Ralph Waldo Emerson once said: Self-trust is the first secret of success.
Pondering that, the next time you want to be unkind, ask yourself: do you want to have a life that feels successful to you or one in which you just get by?
3. Displaying that you expect others to be responsible for your current emotional state.
The only person responsible for your life and how it turns out is you. Whatever situation you find yourself currently in, you got there because of your own choices. You might try to argue that point, but the fact is this: you always have choices. Maybe no great choices. Maybe choices that make you sick to your stomach at the thought of them. But there are always choices.

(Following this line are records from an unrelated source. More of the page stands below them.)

(* ===== verification/Checkpoint.v ===== *)
(** * The checkpoint service (internal/engine/checkpoint_service.go)

    Periodic snapshots of the Orchestrator's state to disk, and their restoring
    at the next start.  The functions marked TODO in the source are modelled as
    they are: serialising fails, writing a file writes nothing, looking for a
    file finds none.  The directory is the set of its file names; SHA-256 is a
    parameter. *)

From S2P Require Import Prelude GoInt Types Database Orchestrator.
From Stdlib Require Import ZArith Lia String.
From stdpp Require Import base gmap sets strings list pretty.
Open Scope string_scope.
Open Scope Z_scope.

Record Checkpoint := mkCheckpoint {
  ck_Height : Z;
  ck_Timestamp : Z;
  ck_State : CoordinatorState;
  ck_Checksum : list Z;
  ck_Version : string
}.

Record CheckpointService := mkCheckpointService {
  cp_savePath : string;
  cp_interval : Z;
  cp_maxSnapshots : Z;
  cp_latestCheckpoint : option Checkpoint;
  cp_lastSaveHeight : Z;
  cp_dir : gset string; (* the files of the directory *)
  cp_logged : list string (* errors of the saving goroutines *)
}.
Definition cpset_latest (c : option Checkpoint) (s : CheckpointService) : CheckpointService :=
  mkCheckpointService (cp_savePath s) (cp_interval s) (cp_maxSnapshots s) c (cp_lastSaveHeight s) (cp_dir s) (cp_logged s).
Definition cpset_lastSave (h : Z) (s : CheckpointService) : CheckpointService :=
  mkCheckpointService (cp_savePath s) (cp_interval s) (cp_maxSnapshots s) (cp_latestCheckpoint s) h (cp_dir s) (cp_logged s).
Definition cpset_dir (d : gset string) (s : CheckpointService) : CheckpointService :=
  mkCheckpointService (cp_savePath s) (cp_interval s) (cp_maxSnapshots s) (cp_latestCheckpoint s) (cp_lastSaveHeight s) d (cp_logged s).
Definition cp_log (msg : string) : GoM CheckpointService unit :=
  modify (λ s, mkCheckpointService (cp_savePath s) (cp_interval s) (cp_maxSnapshots s) (cp_latestCheckpoint s)
                 (cp_lastSaveHeight s) (cp_dir s) (cp_logged s ++ [msg])%list).

Definition NewCheckpointService (savePath : string) (interval maxSnapshots : Z) : CheckpointService :=
  mkCheckpointService savePath interval maxSnapshots None 0 ∅ [].

(** ** Saving *)

Definition serializeCheckpoint (_ : Checkpoint) : list Z * option GoErr := ([], Some (Errorf "serialization not implemented")).
Definition writeFile (_ : string) (_ : Checkpoint) : GoM CheckpointService (option GoErr) := mret None.
(** [os.Rename]: the old name must exist. *)
Definition osRename (old new : string) : GoM CheckpointService (option GoErr) :=
  s ← gets id;
  if bool_decide (old ∈ cp_dir s) then
    modify (cpset_dir ({[new]} ∪ (cp_dir s ∖ {[old]})));; mret None
  else mret (Some (Errorf "no such file or directory")).
Definition osRemove (name : string) : GoM CheckpointService unit := modify (λ s, cpset_dir (cp_dir s ∖ {[name]}) s).
Definition cleanupOldSnapshots : GoM CheckpointService unit :=
  s ← gets id;
  if cp_maxSnapshots s <=? 0 then mret tt else mret tt.

Section saving.
Context (Sum256 : list Z → list Z).

(** [atomicSave]: the body of the saving goroutine. *)
Definition atomicSave (checkpoint : Checkpoint) : GoM CheckpointService unit :=
  let '(data, err) := serializeCheckpoint checkpoint in
  match err with
  | Some _ => cp_log "Failed to serialize checkpoint"
  | None =>
    let hash := Sum256 data in
    let checkpoint := mkCheckpoint (ck_Height checkpoint) (ck_Timestamp checkpoint) (ck_State checkpoint) hash (ck_Version checkpoint) in
    s ← gets id;
    let tempFile := cp_savePath s ++ "/temp.ckp." ++ pretty (ck_Height checkpoint) in
    e ← writeFile tempFile checkpoint;
    match e with
    | Some _ => cp_log "Failed to write temp checkpoint"
    | None =>
      let finalFile := cp_savePath s ++ "/checkpoint.ckp." ++ pretty (ck_Height checkpoint) in
      e ← osRename tempFile finalFile;
      match e with
      | Some _ => cp_log "Failed to rename checkpoint";; osRemove tempFile
      | None => modify (cpset_latest (Some checkpoint));; cleanupOldSnapshots
      end
    end
  end.

(** [CreateSnapshot]: [state] is the snapshot it takes.  The goroutine it
    starts runs at some later time; it is returned. *)
Definition CreateSnapshot (now currentHeight : Z) (state : CoordinatorState) : GoM CheckpointService (list Checkpoint) :=
  if cs_SyncedCursor state <? currentHeight then mret []
  else
    modify (cpset_lastSave currentHeight);;
    mret [mkCheckpoint (cs_SyncedCursor state) now state [] "1.0"].

(** [maybeCreateCheckpoint], a tick of [run]: the snapshot is taken twice. *)
Definition maybeCreateCheckpoint (now : Z) (state state' : CoordinatorState) : GoM CheckpointService (list Checkpoint) :=
  let currentHeight := cs_SyncedCursor state in
  s ← gets id;
  if currentHeight <? add_u64 (cp_lastSaveHeight s) (cp_interval s) then mret []
  else CreateSnapshot now currentHeight state'.

(** ** Loading *)

Definition findLatestValidCheckpoint : result GoErr Checkpoint := Err (Errorf "no checkpoint found").
Definition verifyChecksum (_ : Checkpoint) : option GoErr := None.
End saving.

Section loading.
Context {W : Type} {PG : Postgres W} {V : Type}.

(** [verifyDatabaseConsistency]: MAX of no rows is NULL, which a string cannot
    take. *)
Definition verifyDatabaseConsistency (checkpoint : Checkpoint) : GoM W (option GoErr) :=
  r ← pg_Query (option Z) (λ t, if bool_decide (t_blocks t = ∅) then None else Some (maxBlockNumber t));
  mret match r with
       | Err e => Some e
       | Ok None => Some (Errorf "converting NULL to string is unsupported")
       | Ok (Some n) =>
         let maxBlock := pretty n in
         match SetString10 maxBlock with
         | None => Some (Errorf ("invalid block number in database: " ++ maxBlock))
         | Some maxBlockNum =>
           if big_Uint64 maxBlockNum <? ck_Height checkpoint then Some (Errorf "checkpoint height exceeds database max block")
           else None
         end
       end.

(** The service, the database and the Orchestrator it restores. *)
Definition CpWorld : Type := CheckpointService * W * Orchestrator V.
Definition onCpDb {A} (m : GoM W A) : GoM CpWorld A := zoom (λ x, snd (fst x)) (λ w x, (fst (fst x), w, snd x)) m.
Definition onCpOrch {A} (m : GoM (Orchestrator V) A) : GoM CpWorld A := zoom snd (λ o x, (fst x, o)) m.
Definition LoadLatestCheckpoint : GoM CpWorld (option GoErr) :=
  match findLatestValidCheckpoint with
  | Err e => mret (Some e)
  | Ok latest =>
    match verifyChecksum latest with
    | Some e => mret (Some (WrapErr "checksum verification failed: " e))
    | None =>
      e ← onCpDb (verifyDatabaseConsistency latest);
      match e with
      | Some e => mret (Some (WrapErr "database consistency check failed: " e))
      | None =>
        onCpOrch (RestoreState (ck_State latest));;
        modify (λ x, (cpset_lastSave (ck_Height latest) (cpset_latest (Some latest) (fst (fst x))), snd (fst x), snd x));;
        mret None
      end
    end
  end.
(** [Start], up to the start of [run]: [true] when [run] is started. *)
Definition cpStart (mkdir : option GoErr) : GoM CpWorld bool :=
  match mkdir with
  | Some _ => mret false
  | None => LoadLatestCheckpoint;; mret true
  end.
End loading.

(** ** Tuning and metrics *)

Definition EnableNVMeOptimization (s : CheckpointService) : CheckpointService :=
  mkCheckpointService (cp_savePath s) 10000 10 (cp_latestCheckpoint s) (cp_lastSaveHeight s) (cp_dir s) (cp_logged s).
Definition SetCompressionLevel (_ : Z) (s : CheckpointService) : CheckpointService := s.
Record CpMetrics := mkCpMetrics {
  cm_latest_height : Z; cm_latest_timestamp : option Z; cm_last_save_height : Z; cm_save_path : string;
  cm_interval : Z; cm_max_snapshots : Z
}.
Definition ExportMetrics (s : CheckpointService) : CpMetrics := {|
  cm_latest_height := match cp_latestCheckpoint s with Some c => ck_Height c | None => 0 end;
  cm_latest_timestamp := ck_Timestamp <$> cp_latestCheckpoint s;
  cm_last_save_height := cp_lastSaveHeight s;
  cm_save_path := cp_savePath s;
  cm_interval := cp_interval s;
  cm_max_snapshots := cp_maxSnapshots s |}.

(** ** The service over time *)

(** A tick of [run] with the two snapshots it takes, the goroutine of a save
    that was started, or a call of the setters. *)
Inductive CpEvent : Type :=
| CpTick (now : Z) (state state' : CoordinatorState)
| CpSave (i : nat)
| CpNVMe.
Section run.
Context (Sum256 : list Z → list Z).
Record CpRun := mkCpRun { cr_service : CheckpointService; cr_started : list Checkpoint }.
Definition cpStep (r : CpRun) (ev : CpEvent) : CpRun :=
  match ev with
  | CpTick now state state' =>
    let '(s, o) := maybeCreateCheckpoint now state state' (cr_service r) in
    mkCpRun s (cr_started r ++ match o with Val l => l | Panic _ => [] end)%list
  | CpSave i =>
    match cr_started r !! i with
    | Some c => mkCpRun (fst (atomicSave Sum256 c (cr_service r))) (delete i (cr_started r))
    | None => r
    end
  | CpNVMe => mkCpRun (EnableNVMeOptimization (cr_service r)) (cr_started r)
  end.
Definition cpRun (evs : list CpEvent) (r : CpRun) : CpRun := foldl cpStep r evs.

(** ** Properties *)

Lemma cpStep_nothing r ev :
  cp_latestCheckpoint (cr_service r) = None → cp_dir (cr_service r) = ∅ →
  cp_latestCheckpoint (cr_service (cpStep r ev)) = None ∧ cp_dir (cr_service (cpStep r ev)) = ∅.
Proof.
  intros Hl Hd. destruct ev as [now st st' | i |]; simpl; [| by destruct (cr_started r !! i) | done].
  unfold maybeCreateCheckpoint, CreateSnapshot, mbind, GoM_bind, gets, id. simpl.
  destruct (_ <? _); [done |]. by destruct (_ <? _).
Qed.

Lemma cpRun_nothing evs r :
  cp_latestCheckpoint (cr_service r) = None → cp_dir (cr_service r) = ∅ →
  cp_latestCheckpoint (cr_service (cpRun evs r)) = None ∧ cp_dir (cr_service (cpRun evs r)) = ∅.
Proof.
  revert r. induction evs as [| ev evs IH]; intros r Hl Hd; [done |].
  destruct (cpStep_nothing r ev Hl Hd) as [Hl' Hd']. by apply IH.
Qed.
End run.

(** No checkpoint is ever saved or restored, in any interleaving of ticks
    and saving goroutines: the directory stays empty, the service holds none,
    loading at the next start fails and leaves the Orchestrator alone.  Still
    every tick at which the cursor is an interval further moves the height of
    the last save to the cursor, which the metrics report. *)
Theorem checkpoints_never_saved {W} {PG : Postgres W} {V : Type} (Sum256 : list Z → list Z) savePath interval maxSnapshots evs
    (w : W) (o : Orchestrator V) :
  let s := cr_service (cpRun Sum256 evs (mkCpRun (NewCheckpointService savePath interval maxSnapshots) [])) in
  cp_dir s = ∅ ∧ cp_latestCheckpoint s = None ∧
  cpStart None (s, w, o) = ((s, w, o), Val true) ∧
  (∀ r now st, cs_SyncedCursor st < add_u64 (cp_lastSaveHeight (cr_service r)) (cp_interval (cr_service r)) →
     cpStep Sum256 r (CpTick now st st) = mkCpRun (cr_service r) (cr_started r ++ [])%list) ∧
  (∀ r now st, add_u64 (cp_lastSaveHeight (cr_service r)) (cp_interval (cr_service r)) ≤ cs_SyncedCursor st →
     cm_last_save_height (ExportMetrics (cr_service (cpStep Sum256 r (CpTick now st st)))) = cs_SyncedCursor st).
Proof.
  intros s. destruct (cpRun_nothing Sum256 evs (mkCpRun (NewCheckpointService savePath interval maxSnapshots) [])) as [Hl Hd]; [done.. |].
  split_and!; try done.
  - intros r now st Hlt%Z.ltb_lt. unfold cpStep, maybeCreateCheckpoint, mbind, GoM_bind, gets, id. by rewrite Hlt.
  - intros r now st Hge%Z.ltb_ge. unfold cpStep, maybeCreateCheckpoint, CreateSnapshot, mbind, GoM_bind, gets, id.
    rewrite Hge, Z.ltb_irrefl. done.
Qed.

(** ** What modelling showed *)

(** The consistency check a restored checkpoint would meet: its height must not
    exceed the highest stored block, and an empty table never passes. *)
Lemma verifyDatabaseConsistency_spec {W} {PG : Postgres W} c (w : W) :
  0 ≤ maxBlockNumber (pg_tables w) ≤ max_u64 →
  wp (verifyDatabaseConsistency c) (λ o w', w' = w ∧
    (o = Val None → t_blocks (pg_tables w) ≠ ∅ ∧ ck_Height c ≤ maxBlockNumber (pg_tables w))) w.
Proof.
  intros Hm. unfold verifyDatabaseConsistency. apply wp_bind. eapply wp_mono; [apply pg_Query_spec |].
  intros o w' [-> (r & -> & Hr)]. apply wp_ret. split; [done |].
  destruct r as [a | e]; [| done]. specialize (Hr a eq_refl). destruct (bool_decide (t_blocks (pg_tables w) = ∅)) eqn:Eb; subst; [done |].
  bool_prop. rewrite SetString10_pretty, big_Uint64_id by done. case_match eqn:Ec; [done |]. bool_prop. auto.
Qed.

(** Were serialising to succeed, saving would still fail: nothing is written to
    the temporary file that is renamed. *)
Lemma writeFile_writes_nothing path c s :
  cp_dir s = ∅ → snd ((writeFile path c ≫= λ _, osRename path "final") s) = Val (Some (Errorf "no such file or directory")).
Proof. intros H. unfold writeFile, osRename, mbind, GoM_bind, gets, id. simpl. by rewrite H. Qed.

It’s nobody else’s fault that you find yourself in the spot you’re in, I say kindly. It’s also nobody else’s job to manage your emotions for you. Do yourself (and others!) a favor: deal with your emotional baggage and let it go instead of dumping it onto someone else.
Toni Morrison once said: If you wanna fly, you got to give up the sh*t that weighs you down.
Considering that, the next time you want to be unkind, ask yourself: do you want to soar in your own life or stay stuck to the spot where you are now?
4. Disclosing that you have very little respect for others and also little respect for yourself.
When you don’t respect others, you don’t pay any attention to their boundaries. You treat them as less than. You don’t honor their individuality. You don’t acknowledge their worth and value. And because you see them as somehow beneath you, you believe you have the right to be unkind to them.
When you don’t respect yourself, you’re doing the same kind of things to yourself. You don’t defend your own boundaries or, even worse, you don’t have any boundaries at all. You don’t honor your own gifts and talents. You see yourself as lacking and not enough. A lack of self-respect leads to allowing all kinds of terrible behaviors, both from others and also from yourself.
Some wise person once said: You don’t get respect, you earn it.
With that in mind, the next time you want to be unkind, ask yourself: do you want to earn your own respect or not?
5. Revealing the smallness of your life.
A lot of times, people are unkind because it’s a distraction. For some people, anything is easier than looking at the state of their own life: how they don’t have what they most want or are not the person they most want to be. Being unkind is easier than coming up with a plan or taking action. It’s easier than making a change. It’s easier than facing an uncertain outcome. It’s easier than taking responsibility for how things turn out in the end.
Creating drama with unkindness can keep you in a perpetual circle and safe within in the confines of your comfort zone. You can keep doing what you’re doing—being unkind to yourself and others—and never have to risk taking yourself in another direction, especially if that direction scares you.
Some wise person once said: You can’t do big things if you’re distracted by small things.
Pondering that, the next time you want to be unkind, ask yourself: do you want to live your life going in circles or would you rather go in a straight line to what you most want to have/be/do/say?
What is being unkind revealing about you?